A Henson Trust could help the parents of autistic children to continue supporting their loved ones after they’re gone.
I recently had the privilege of speaking at an event put on by Autism Speaks Canada, which focussed on financial success with an autism diagnosis.
The charity says that lack of knowledge and uneasiness about discussing sensitive issues can be a barrier to financial health for families with children on the autism spectrum, and gathered a number of speakers to redress the balance with information on financial planning, insurance, investments and wills and estates.
I was pleased to do my bit too with a presentation that focused on Henson Trusts, which are designed to provide additional income to a disabled beneficiary without risking their ability to receive government assistance such as the Ontario Disability Support Program.
Income from this special type of testamentary trust – originally devised for the protection of bequests made to children with special needs – is exempt from the strict $40,000 asset limit for ODSP recipients, whose benefits are worth up to $1,169 per month. Remaining eligible for the program also gives claimants access to help with housing and medical bills.
Henson Trusts get around the ODSP asset cap because of a non-vesting provision which means that the beneficiary does not actually own the funds in the trust.
They were first recognized by Ontario courts in the late 1980s, but the Supreme Court of Canada recently solidified their status nationwide in a case involving a disabled B.C. woman receiving rental subsidies as part of a social assistance program.

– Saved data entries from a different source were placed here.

(** * daestruct: the sparse linear-assignment solver of [src/src/lap.cpp]

    A shallow embedding of [augmentation_data::reset], [augment],
    [delta_lap] and [lap], the properties of them that the specification
    states, and further properties read off the code: the queue and the
    loops of the search, the path flip, the reduction phases and the
    solutions returned.

    Conventions of the embedding.
    - A C++ [int] is a [Z].  Signed overflow is undefined behaviour in C++,
      so the model describes the executions in which no [int] operation
      overflows.
    - A [std::vector<T>] is a [list T]; [operator[]] is [vget]/[vset].  An
      index outside the vector is undefined behaviour in C++; the model
      reads the default value and writes nothing there.
    - A loop whose termination is not structural carries a budget (fuel).
      A call that exhausts it yields [OutOfFuel]; a call that would read
      [top()] of an empty queue or [back()] of an empty vector yields
      [Undefined].
    - The priority queue is the 4-ary array heap of [boost::heap]: its root
      changes only while [push], [pop] and [update] sift, and a sift reads
      the distances as they are at that moment.  A handle is the position
      of the entry it names.  The budgets of the two sift loops are never
      exhausted ([siftup_fuel], [siftdown_fuel]). *)

From Stdlib Require Import ZArith List Lia Bool Permutation.
Import ListNotations.
Local Open Scope Z_scope.
(** * slip-macos: the SLIP codec and the two forwarding pumps of [slip.c]

    A shallow embedding of [encode_slip], [decode_slip], [next_slip_packet],
    [tx_thread], [rx_thread], the three transport openers,
    [connect_device], [tun], [create_utun], [run_ifconfig] and the loop of
    [main], with the properties of the design document stated over them
    and, after those, further properties read off the program.

    Conventions of the embedding.
    - An [unsigned char] is a [Z] in [0, 256); an [int] is a [Z] (every
      counter of the program stays far below [2^31] on the inputs considered,
      which the bounds proved below make explicit).
    - A C array is a [list Z] of the declared size.  A load or a store
      outside the array is undefined behaviour in C; the embedding makes it
      an outcome of its own ([Undefined]) instead of giving it a meaning.
    - A pointer into an array is the offset from its start.
    - A file descriptor is the script of what its successive system calls
      return. *)

From Stdlib Require Import ZArith List Lia Bool Ascii String.
From stdpp Require Import base list.
Import ListNotations.

Local Open Scope Z_scope.

(** ** Constants of [slip.c] *)

Definition MTU : Z := 1500.
Definition NULL_LOOPBACK_HEADER_SIZE : Z := 4.
Definition MAX_PACKET_SIZE : Z := MTU + NULL_LOOPBACK_HEADER_SIZE.
Definition MAX_PACKET_SIZE_SLIP : Z := MTU * 2 + 1.

Definition END : Z := 0xc0.
Definition ESC : Z := 0xdb.
Definition ESC_ESC : Z := 0xdd.
Definition ESC_END : Z := 0xdc.

Definition DECODE_END_OF_PACKET : Z := -2.

(** [AF_INET] comes from [<sys/socket.h>], where it is 2. *)
Definition AF_INET : Z := 2.

Definition is_byte (b : Z) : Prop := 0 <= b < 256.

(** ** Outcomes of a run *)

Inductive fault : Type :=
| LoadOutside (i : Z)      (* read of cell [i] outside the array *)
| StoreOutside (i : Z)     (* write of cell [i] outside the array *)
| NegativeCount (n : Z).   (* a negative [int] passed as a [size_t] count *)

Inductive run (A : Type) : Type :=
| Done (a : A)
| Undefined (f : fault)
| Starved.                 (* the step budget of a loop ran out *)

Arguments Done {A} a.
Arguments Undefined {A} f.
Arguments Starved {A}.

Definition and_then {A B : Type} (m : run A) (k : A -> run B) : run B :=
  match m with
  | Done a => k a
  | Undefined f => Undefined f
  | Starved => Starved
  end.

Notation "x <- m ;; k" := (and_then m (fun x => k))
  (at level 100, m at next level, right associativity).

(** ** Arrays *)

Definition in_bounds (a : list Z) (i : Z) : bool :=
  (0 <=? i) && (i <? Z.of_nat (length a)).

(** [a[i]] as an rvalue. *)
Definition load (a : list Z) (i : Z) : run Z :=
  if in_bounds a i then
    match a !! Z.to_nat i with
    | Some v => Done v
    | None => Undefined (LoadOutside i)
    end
  else Undefined (LoadOutside i).

(** [a[i] = v]. *)
Definition store (a : list Z) (i : Z) (v : Z) : run (list Z) :=
  if in_bounds a i then Done (<[Z.to_nat i := v]> a)
  else Undefined (StoreOutside i).

(** [memcpy(&dst[doff], &src[soff], n)] with [n] an [int]: a negative [n]
    becomes a count near [2^64] and leaves both arrays. *)
Definition memcpy (dst : list Z) (doff : Z) (src : list Z) (soff : Z) (n : Z)
  : run (list Z) :=
  if n <? 0 then Undefined (NegativeCount n)
  else if Z.of_nat (length src) <? soff + n then
    Undefined (LoadOutside (Z.of_nat (length src)))
  else if Z.of_nat (length dst) <? doff + n then
    Undefined (StoreOutside (Z.of_nat (length dst)))
  else
    Done (take (Z.to_nat doff) dst
            ++ take (Z.to_nat n) (drop (Z.to_nat soff) src)
            ++ drop (Z.to_nat (doff + n)) dst).

(** ** [encode_slip] *)

(** The locals of [encode_slip]: the two moving pointers as offsets, the
    running [count] and the output array. *)
Record enc_state : Type := mk_enc
  { e_in : Z; e_out : Z; e_count : Z; e_buf : list Z }.

(** One pass through the body of the [for] loop. *)
Definition encode_body (inb : list Z) (s : enc_state) : run enc_state :=
  c <- load inb (e_in s) ;;
  if c =? END then
    b1 <- store (e_buf s) (e_out s) ESC ;;
    b2 <- store b1 (e_out s + 1) ESC_END ;;
    Done (mk_enc (e_in s + 1) (e_out s + 1 + 1) (e_count s + 1 + 1) b2)
  else if c =? ESC then
    b1 <- store (e_buf s) (e_out s) ESC ;;
    b2 <- store b1 (e_out s + 1) ESC_ESC ;;
    Done (mk_enc (e_in s + 1) (e_out s + 1 + 1) (e_count s + 1 + 1) b2)
  else
    b1 <- store (e_buf s) (e_out s) c ;;
    Done (mk_enc (e_in s + 1) (e_out s + 1) (e_count s + 1) b1).

(** [for (i = 0; i < length; i++)] runs its body [length] times (no time
    when [length <= 0]); [n] counts the passes left. *)
Fixpoint encode_loop (n : nat) (inb : list Z) (s : enc_state) : run enc_state :=
  match n with
  | O => Done s
  | S n' => s' <- encode_body inb s ;; encode_loop n' inb s'
  end.

(** [encode_slip(in, out, length)]: the output array after the call and the
    returned count. *)
Definition encode_slip (inb : list Z) (out : list Z) (length : Z)
  : run (list Z * Z) :=
  s <- encode_loop (Z.to_nat length) inb (mk_enc 0 0 0 out) ;;
  b <- store (e_buf s) (e_out s) END ;;
  Done (b, e_count s + 1).

(** The Transport Frame a caller sends after [encode_slip]: the first
    [count] bytes of the output array, as in
    [write(args->serialfd, encoded, encoded_length)]. *)
Definition frame_of (r : run (list Z * Z)) : run (list Z) :=
  x <- r ;; Done (take (Z.to_nat (snd x)) (fst x)).

(** ** The transport descriptor as the decoder sees it *)

(** What one [read(fd, &c, 1)] does: deliver a byte and return 1, return 0
    (end of stream), or return -1 (error).  A script that has run out stands
    for a stream that has ended: further reads return 0. *)
Inductive rd_event : Type :=
| Rd (b : Z)
| Eof
| Fail.

(** The two lines [decode_slip] prints before returning -1. *)
Inductive diag : Type :=
| Read_error        (* printf("Read error\n") *)
| Decoding_error.   (* printf("Decoding error\n") *)

(** [chan]: what is left of the descriptor's script.  [cell]: the storage of
    the local [unsigned char c] of [decode_slip], which the function never
    initialises: a call finds there whatever the stack holds, and only a
    [read] that delivers a byte overwrites it.  The first call is given the
    content as a parameter; a later call finds what the call before it
    left, the calls being made from the same frame.  No result below on a
    stream without failed reads depends on that content.  [said]: the lines
    [decode_slip] has printed (the other output of the program is not
    modelled). *)
Record port : Type := mk_port
  { chan : list rd_event; cell : Z; said : list diag }.

(** [read(fd, &c, 1)]: the value returned and the port afterwards. *)
Definition read (p : port) : Z * port :=
  match chan p with
  | Rd b :: ch => (1, mk_port ch b (said p))
  | Eof :: ch => (0, mk_port ch (cell p) (said p))
  | Fail :: ch => (-1, mk_port ch (cell p) (said p))
  | [] => (0, p)
  end.

Definition printf (d : diag) (p : port) : port :=
  mk_port (chan p) (cell p) (said p ++ [d]).

(** [decode_slip(fd)].  The test [!read(fd, &c, 1)] holds exactly when
    [read] returns 0. *)
Definition decode_slip (p : port) : Z * port :=
  let (n, p1) := read p in
  if n =? 0 then (-1, printf Read_error p1)
  else if cell p1 =? ESC then
    let (n2, p2) := read p1 in
    if n2 =? 0 then (-1, printf Read_error p2)
    else if cell p2 =? ESC_END then (END, p2)
    else if cell p2 =? ESC_ESC then (ESC, p2)
    else (-1, printf Decoding_error p2)
  else if cell p1 =? END then (DECODE_END_OF_PACKET, p1)
  else (cell p1, p1).

(** The [while (1)] of [next_slip_packet], with [buf] and [i] as they stand
    on entry to a pass.  Every pass that does not return consumes at least
    one event of the script, so the budget below is never the reason to
    stop (lemma [next_slip_packet_not_starved]). *)
Fixpoint next_slip_loop (budget : nat) (p : port) (buf : list Z) (i : Z)
  : run (Z * list Z * port) :=
  match budget with
  | O => Starved
  | S budget' =>
      let (result, p1) := decode_slip p in
      if result =? -1 then Done (-1, buf, p1)
      else if result =? DECODE_END_OF_PACKET then Done (i, buf, p1)
      else
        buf1 <- store buf i (result mod 256) ;;
        next_slip_loop budget' p1 buf1 (i + 1)
  end.

(** [next_slip_packet(fd, buf)]: the value returned, [buf] and the port
    afterwards. *)
Definition next_slip_packet (p : port) (buf : list Z)
  : run (Z * list Z * port) :=
  next_slip_loop (S (length (chan p))) p buf 0.

(** ** [rx_thread] *)

(** How a pass through the body of a [while (1)] ends: at the bottom or at
    a [continue] (the loop goes on), or at a [return]. *)
Inductive flow (A : Type) : Type :=
| Continue (s : A)
| Return (s : A).

Arguments Continue {A} s.
Arguments Return {A} s.

(** The transport, the two arrays [c] and [packet] of [rx_thread], and the
    buffers handed to [write(args->utunfd, packet, length)] so far (the
    value [write] returns is not looked at). *)
Record rx_state : Type := mk_rx
  { rx_port : port; rx_c : list Z; rx_packet : list Z;
    rx_utun : list (list Z) }.

Definition rx_body (s : rx_state) : run (flow rx_state) :=
  r <- next_slip_packet (rx_port s) (rx_c s) ;;
  let '(length, c, p) := r in
  if length <? 0 then Done (Return (mk_rx p c (rx_packet s) (rx_utun s)))
  else if length <? 1 then
    Done (Continue (mk_rx p c (rx_packet s) (rx_utun s)))
  else
    packet <- memcpy (rx_packet s) 4 c 0 length ;;
    let length := length + 4 in
    Done (Continue (mk_rx p c packet
                      (rx_utun s ++ [take (Z.to_nat length) packet]))).

Fixpoint rx_loop (budget : nat) (s : rx_state) : run rx_state :=
  match budget with
  | O => Starved
  | S budget' =>
      r <- rx_body s ;;
      match r with
      | Continue s' => rx_loop budget' s'
      | Return s' => Done s'
      end
  end.

(** [rx_thread]: [c] and [packet] are the two arrays as the stack holds them
    on entry; a pass that does not return consumes at least one event. *)
Definition rx_thread (p : port) (c packet : list Z) : run rx_state :=
  pk0 <- store packet 0 0 ;;
  pk1 <- store pk0 1 0 ;;
  pk2 <- store pk1 2 0 ;;
  pk3 <- store pk2 3 AF_INET ;;
  rx_loop (S (length (chan p))) (mk_rx p c pk3 []).

(** ** [tx_thread] *)

(** What one [read(args->utunfd, c, MAX_PACKET_SIZE)] does: fail with -1, or
    deliver one Link Frame, cut to the size asked for.  A script that has
    run out stands for a closed descriptor: [read] returns 0. *)
Inductive tun_event : Type :=
| TunFail
| TunFrame (bytes : list Z).

Definition read_utun (ev : list tun_event) (c : list Z)
  : Z * list Z * list tun_event :=
  match ev with
  | TunFail :: ev' => (-1, c, ev')
  | TunFrame bytes :: ev' =>
      let d := take (Z.to_nat MAX_PACKET_SIZE) bytes in
      (Z.of_nat (length d), d ++ drop (length d) c, ev')
  | [] => (0, c, [])
  end.

(** What one [write(args->serialfd, encoded, encoded_length)] does, given
    the value the transport makes it return: a negative value is an error
    and nothing is sent; otherwise that many bytes, at most all of them, go
    out.  A script that has run out stands for a transport that takes
    everything.  Only a [write] that returns has a place in the script: a
    [write] on a socket whose peer has closed raises [SIGPIPE], which the
    program neither ignores nor blocks and which ends the process before
    [write] returns; that end is outside this model. *)
Definition write_serial (results : list Z) (data : list Z)
  : Z * list Z * list Z :=
  match results with
  | r :: results' =>
      if r <? 0 then (-1, [], results')
      else (Z.min r (Z.of_nat (length data)), take (Z.to_nat r) data, results')
  | [] => (Z.of_nat (length data), data, [])
  end.

(** The tunnel script, the script of [write] results on the transport, the
    buffers handed to [write] so far and the bytes the transport took. *)
Record tx_state : Type := mk_tx
  { tx_utun : list tun_event; tx_results : list Z;
    tx_calls : list (list Z); tx_wire : list Z }.

(** The three arrays declared in the body of the loop of [tx_thread], as
    the stack holds them when a pass begins. *)
Record tx_stack : Type := mk_stack
  { k_c : list Z; k_packet : list Z; k_encoded : list Z }.

Definition tx_body (k : tx_stack) (s : tx_state) : run (flow tx_state) :=
  let '(len, c, utun) := read_utun (tx_utun s) (k_c k) in
  if len =? -1 then
    Done (Return (mk_tx utun (tx_results s) (tx_calls s) (tx_wire s)))
  else
    let len := len - 4 in
    packet <- memcpy (k_packet k) 0 c 4 len ;;
    r <- encode_slip packet (k_encoded k) len ;;
    let (encoded, encoded_length) := r : list Z * Z in
    let data := take (Z.to_nat encoded_length) encoded in
    let '(_, sent, results) := write_serial (tx_results s) data in
    Done (Continue (mk_tx utun results (tx_calls s ++ [data])
                      (tx_wire s ++ sent))).

Fixpoint tx_loop (budget : nat) (k : tx_stack) (s : tx_state) : run tx_state :=
  match budget with
  | O => Starved
  | S budget' =>
      r <- tx_body k s ;;
      match r with
      | Continue s' => tx_loop budget' k s'
      | Return s' => Done s'
      end
  end.

(** [tx_thread]: every pass consumes one event of the tunnel script, and the
    pass after the last one reads 0 bytes.  The arrays of the body are not
    initialised, so each pass is given the same arbitrary contents [k]; what
    is proved of a pass holds for every [k] of the declared sizes. *)
Definition tx_thread (k : tx_stack) (s : tx_state) : run tx_state :=
  tx_loop (S (length (tx_utun s))) k s.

However, it’s important to note that Henson Trusts are not the only option to provide for beneficiaries with neurodisabilities, and may not always be the best one for individuals with very large estates.
Although a Henson Trust can offer a significant boost to the income of a person collecting ODSP, it may still feel like a lifestyle shift for those whose parents who spent lavishly on programs and services to make them comfortable during their lifetimes.
They also place huge responsibility on the trustee, who has absolute discretion over whether, how and when to use the money. If you do opt for a Henson Trust, you need to take extreme care in the selection of a trustee for this very reason, and many opt for a trust company to carry out the job.
Whatever your unique circumstances, an experienced professional can help you decide which choices work best for your family.